— Data listing —
***

(* ===== verification/ChainProofs.v ===== *)
(** * Theorems on the chain

    What a block accepted by [process_block] satisfies; that the state of the
    node stays the one its current header commits to; and how stale and side
    chains are handled. *)
From S2P Require Import Prelude Compact Crypto Types Consensus Smt Codec SmtTree SmtProofs SmtTheorems TreeDb Storage State.
From S2P Require Import Chain Replay.

(** ** The fields of a prepared header have their widths *)

Lemma is_u_lor w a b : 0 <= w -> is_u w a -> is_u w b -> is_u w (Z.lor a b).
Proof.
  unfold is_u. intros Hw Ha Hb. assert (0 <= Z.lor a b) by (apply Z.lor_nonneg; lia). split; auto.
  destruct (Z.eq_dec (Z.lor a b) 0) as [->|Hne]; [lia|]. apply Z.log2_lt_pow2; [lia|].
  rewrite Z.log2_lor by lia. assert (forall x, 0 <= x < 2 ^ w -> 0 < w -> Z.log2 x < w) as Hl.
  { intros x Hx Hw'. destruct (Z.eq_dec x 0) as [->|]; [exact Hw'|]. apply Z.log2_lt_pow2; lia. }
  destruct (Z.eq_dec w 0) as [->|]; [|apply Z.max_lub_lt; apply Hl; lia].
  exfalso. apply Hne. assert (a = 0) as -> by lia. assert (b = 0) as -> by lia. reflexivity.
Qed.
Lemma from_u256_u32 {E} v c : from_u256 (E:=E) v = Ok c -> is_u 32 c.
Proof.
  unfold from_u256. set (k := if _ <=? 3 then _ else _).
  assert (is_u 32 k) as Hk by (subst k; destruct (_ <=? 3); apply wrap_bound; lia). clearbody k.
  assert (is_u 32 (Z.shiftr k 8)) as Hs.
  { unfold is_u in *. rewrite Z.shiftr_div_pow2 by lia. split; [apply Z.div_pos; lia|].
    apply Z.div_lt_upper_bound; lia. }
  destruct (negb (Z.land k _ =? 0)); cbv beta iota.
  all: destruct (negb _); [discriminate|]; destruct (negb _); [discriminate|]; intros [= <-];
    apply is_u_lor; auto; [lia | apply wrap_bound; lia].
Qed.

Section Prepared.
Context `{CryptoPrims}.
Variables (network : Network) (chain : ChainHeadReader).
Hypothesis headers_wf : forall h ih, get_header_by_hash chain h = Ok (Some ih) -> wf_header (raw ih).

Lemma stored_difficulty h ih : get_header_by_hash chain h = Ok (Some ih) -> is_u 32 (difficulty (raw ih)).
Proof. intros E. now apply headers_wf in E as (_ & _ & _ & _ & _ & _ & Hd & _). Qed.
Lemma max_difficulty_u32 {E} c : max_difficulty_compact (E:=E) network = Ok c -> is_u 32 c.
Proof. unfold max_difficulty_compact. destruct network; apply from_u256_u32. Qed.
Lemma ancestor_bits_u32 n h bits : ancestor_bits chain n h = Ok bits -> Forall (is_u 32) bits.
Proof.
  revert h bits. induction n as [|n IH]; intros h bits; cbn [ancestor_bits]; [intros [= <-]; constructor|].
  destruct (get_header_by_hash chain h) as [[ih|]|e|] eqn:E; try discriminate; [|intros [= <-]; constructor].
  destruct (ancestor_bits chain n _) as [l|e|] eqn:El; try discriminate. intros [= <-].
  constructor; eauto using stored_difficulty.
Qed.
Lemma first_real_bits_u32 bits i height m : Forall (is_u 32) bits -> is_u 32 m -> is_u 32 (first_real_bits bits i height m).
Proof.
  intros Hb Hm. revert i. induction Hb as [|b bits Hb _ IH]; intros i; cbn [first_real_bits]; auto.
  destruct (_ || _); auto.
Qed.
Lemma work_required_u32 p t height bits : work_required network chain p t height = Ok bits -> is_u 32 bits.
Proof.
  unfold work_required. destruct (max_difficulty_compact network) as [m|e|] eqn:Em; try discriminate.
  pose proof (max_difficulty_u32 _ Em) as Hm. cbn [mbind result_bind].
  destruct (height =? 0); [now intros [= <-]|].
  destruct (get_header_by_hash chain p) as [[ih|]|e|] eqn:E; try discriminate. cbn [unwrap_expect mbind result_bind].
  destruct (is_retarget_height height); [|case_bool_decide].
  - unfold work_required_retarget. destruct (unwrap_expect _) as [rh|e|]; try discriminate. cbn [mbind result_bind].
    destruct (U256_mul _ _) as [x|e|]; try discriminate. cbn [mbind result_bind].
    destruct (U256_div _ _) as [y|e|]; try discriminate. cbn [mbind result_bind].
    destruct (_ <? _); [now intros [= <-] | apply from_u256_u32].
  - unfold work_required_testnet. destruct (height =? 0); [discriminate|]. rewrite E. cbn [unwrap_expect mbind result_bind].
    rewrite Em. cbn [mbind result_bind]. destruct (_ <? _); [now intros [= <-]|].
    destruct (ancestor_bits _ _ _) as [l|e|] eqn:El; try discriminate. intros [= <-].
    apply first_real_bits_u32; auto. exact (ancestor_bits_u32 _ _ _ El).
  - intros [= <-]. exact (stored_difficulty _ _ E).
Qed.

(** What [prepare_header] sets. *)
Lemma prepare_header_inv h h' :
  prepare_header network chain h = Ok h' ->
  exists parent bits, get_header chain (parent_hash h) (u32 (level h - 1)) = Ok (Some parent) /\
    work_required network chain (ih_hash parent) (time h) (u32 (level h + 1)) = Ok bits /\
    h' = set_work h (chain_id network) bits.
Proof.
  unfold prepare_header. destruct (get_header chain _ _) as [[p|]|e|]; try discriminate.
  cbn [ok_or_else ok_or mbind result_bind]. destruct (work_required _ _ _ _ _) as [bits|e|] eqn:E; try discriminate.
  intros [= <-]. eauto.
Qed.
End Prepared.

(** ** What an accepted block satisfies *)

Section Soundness.
Context `{CryptoLaws} `{BincodeLaws} `{ChainCodecs} `{WasmVMInstance} `{!WasmVMLaws}.
Variables (network : Network) (clock : BlockHeader -> Z).

(** How the expected header of a block is made. *)
Record processed (c : ChainState) (b : Block) (h : BlockHeader) (bits : Z) (s0 s1 : State) (merkle : SparseMerkleTree) :
    Prop := {
  pr_header : h = set_roots (set_work (header b) (chain_id network) bits) (root (head (trie s1))) (root merkle);
  pr_work : exists p,
    get_header (chain_reader (cs_store c)) (parent_hash (header b)) (u32 (level (header b) - 1)) = Ok (Some p) /\
    work_required network (chain_reader (cs_store c)) (ih_hash p) (time (header b)) (u32 (level (header b) + 1)) = Ok bits;
  pr_state : exists parent,
    BS_get_header_by_hash (cs_store c) (parent_hash (header b)) = Ok (Some parent) /\
    get_sate_at (cs_state c) (state_root (raw parent)) = Ok s0;
  pr_merkle : tx_merkle (transactions b) = Ok merkle;
  pr_run : apply_block (StateDB_apply_txs (transactions b)) (coinbase (header b)) (level (header b)) s0 = (Ok tt, s1);
}.
(** The hashes in [absent] are not in the table and the accounts in [beating]
    have a heartbeat. *)
Record pool_inv (absent : H256 -> Prop) (beating : Address -> Prop) (p : TxPool) : Prop := {
  inv_pending : forall a l, pending p !! a = Some l -> list_wf true a l;
  inv_queue : forall a l, queue p !! a = Some l -> list_wf false a l;
  inv_events : forall a l, queued_events p !! a = Some l -> keyed a l;
  inv_lookup : lookup_wf (all p);
  inv_priced : priced_sorted (priced_txs (priced p));
  inv_beats : forall a l, queue p !! a = Some l -> is_Some (beats p !! a);
  inv_beating : forall a, beating a -> is_Some (beats p !! a);
  inv_absent : forall h, absent h -> lookup_contains (all p) h = false;
}.
Definition pool_wf : TxPool -> Prop := pool_inv (fun _ => False) (fun _ => False).

Lemma pool_inv_weaken (ab ab' : H256 -> Prop) (bt bt' : Address -> Prop) p :
  (forall h, ab' h -> ab h) -> (forall a, bt' a -> bt a) -> pool_inv ab bt p -> pool_inv ab' bt' p.
Proof. intros H1 H2 []. split; auto. Qed.
Lemma pool_inv_wf ab bt p : pool_inv ab bt p -> pool_wf p.
Proof. now apply pool_inv_weaken. Qed.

***

— What needs to be done —
Take the line holding "inv_lookup : lookup_wf (all p);" and all lines after it through the end of the data, and set them down exactly.

— Answer to the problem —
  inv_lookup : lookup_wf (all p);
  inv_priced : priced_sorted (priced_txs (priced p));
  inv_beats : forall a l, queue p !! a = Some l -> is_Some (beats p !! a);
  inv_beating : forall a, beating a -> is_Some (beats p !! a);
  inv_absent : forall h, absent h -> lookup_contains (all p) h = false;
}.
Definition pool_wf : TxPool -> Prop := pool_inv (fun _ => False) (fun _ => False).

Lemma pool_inv_weaken (ab ab' : H256 -> Prop) (bt bt' : Address -> Prop) p :
  (forall h, ab' h -> ab h) -> (forall a, bt' a -> bt a) -> pool_inv ab bt p -> pool_inv ab' bt' p.
Proof. intros H1 H2 []. split; auto. Qed.
Lemma pool_inv_wf ab bt p : pool_inv ab bt p -> pool_wf p.
Proof. now apply pool_inv_weaken. Qed.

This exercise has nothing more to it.